A recent photo of R. E. O. Ella, born 1949
© 2011 Raymond E. O. Ella
An 1853 engraving of John Ella
Firstly, I would like to state that my article is dedicated to a little-known Lady named Mary Webb who was very special in the private life of John Ella while they both lived.
Although there is much written on the musician John Ella’s musical career and the people he knew, little is known about his family background, so this my true-story is about his family’s humble beginnings and indeed mine.
I had known about the musician John Ella for many years but often wondered because of our rare surname if I myself could have a family connection with him. So, because I was skilled in genealogy I made time in the late 1970s to find-out if this was the case. It was pleasing then to know I was related to him. My research papers are now filed with various archives and record offices cited at the end of this article and anyone interested in further research I now courteously invite them to make a visitation to view my papers at the cited repositories.

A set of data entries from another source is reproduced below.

(* ===== verification/KVRecover.v ===== *)
(** Salvaging key-value entries from raw page bytes (kv_store.go): slotted
    records and JSON objects that follow a [data:] key, wherever they lie.  A
    loop over the offsets of [raw] is a recursion over its suffixes. *)

From Stdlib Require Import Strings.Byte.
From S2P Require Import Common.
From S2P Require Import Prelude.
From S2P Require Import Page.
From S2P Require Import Slotted.

(** ** Key classes *)

Definition in_byte_range (b lo hi : byte) : bool := (b2z lo <=? b2z b) && (b2z b <=? b2z hi).

Definition isKVKeyChar (b : byte) : bool :=
  in_byte_range b Byte.x61 Byte.x7a || in_byte_range b Byte.x41 Byte.x5a ||
  in_byte_range b Byte.x30 Byte.x39 ||
  bool_decide (b ∈ [Byte.x3a; Byte.x5f; Byte.x2d; Byte.x2e; Byte.x2b]).

Definition isRecoverableDataKey (key : bytes) : bool :=
  existsb (has_prefix key)
    [str "data:user:"; str "data:session:"; str "data:oidc_"; str "data:policy:"; str "data:mesh_";
     str "data:client:"; str "mail:box:"; str "mail:msg:"; str "mail:mbx:"].

(** Keys that are written twice and flushed (kv_replica.go). *)
Definition isDurableIdentityKey (key : bytes) : bool :=
  existsb (has_prefix key) [str "data:user:"; str "data:oidc_"; str "data:client:"] ||
  bytes_equal key (str "data:oidc_master_key").

(** ** JSON objects *)

(** The loop of [extractJSONObject]: the bytes read so far, in reverse. *)
Fixpoint json_scan (raw : bytes) (depth : Z) (inString escaped : bool) (seen : bytes) : option bytes :=
  match raw with
  | [] => None
  | b :: raw =>
      let seen := b :: seen in
      if inString then
        if escaped then json_scan raw depth true false seen
        else if bool_decide (b = Byte.x5c) then json_scan raw depth true true seen
        else if bool_decide (b = Byte.x22) then json_scan raw depth false false seen
        else json_scan raw depth true false seen
      else if bool_decide (b = Byte.x22) then json_scan raw depth true escaped seen
      else if bool_decide (b = Byte.x7b) then json_scan raw (depth + 1) false escaped seen
      else if bool_decide (b = Byte.x7d) then
        if depth - 1 =? 0 then Some (rev seen) else json_scan raw (depth - 1) false escaped seen
      else json_scan raw depth false escaped seen
  end.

Some early textbooks and the few music-books that do give John Ella a mention state that he was born at Thirsk, this being a small market town in North Yorkshire in an area known by the name “The Vale of Mowbray”1, yet this is not so. However, in one of John’s personal papers, ref. MS88/vi, he has his father Richard’s birth-date and place of birth, i.e., lst. of May, 1769, at Thirsk, but how did his father get to Leicestershire from North Yorkshire in the year 1774, Richard being a small boy, firstly moving to Loughborough, then when a young-adult to nearby Leicester.
At the Record Office in Leicester amongst the All Saints Parish Papers for Loughborough, there is a Settlement Certificate (not a removal order in this case), ref. DE1834/1/10 and the names listed moving from Kirkby (now Kirby) Knowle near Thirsk 31st (or 30th) of January 1774 to Loughborough are: John Ella (the musician’s grandfather of the same name), Sarah his wife and their 3 small children Ursula, Mary and Richard. This certificate is signed by the Sheriff for the North Riding of York and also Michael Ella (junior) who was living in Loughborough, having first settled in the Kibworth area of Leicestershire c.1760-1 where he was an Exciseman (a collector of excise-duty and preventing infringement of the excise laws, especially smuggling) he being John’s brother and brother-in-law to Sarah, Michael having invited his brother and family to live in Loughborough, John in the settlement certificate being styled “Yeoman” (a farmer owning his own land), but he and his family had sold-up for a new life further- south of England. See below for constructed family tree.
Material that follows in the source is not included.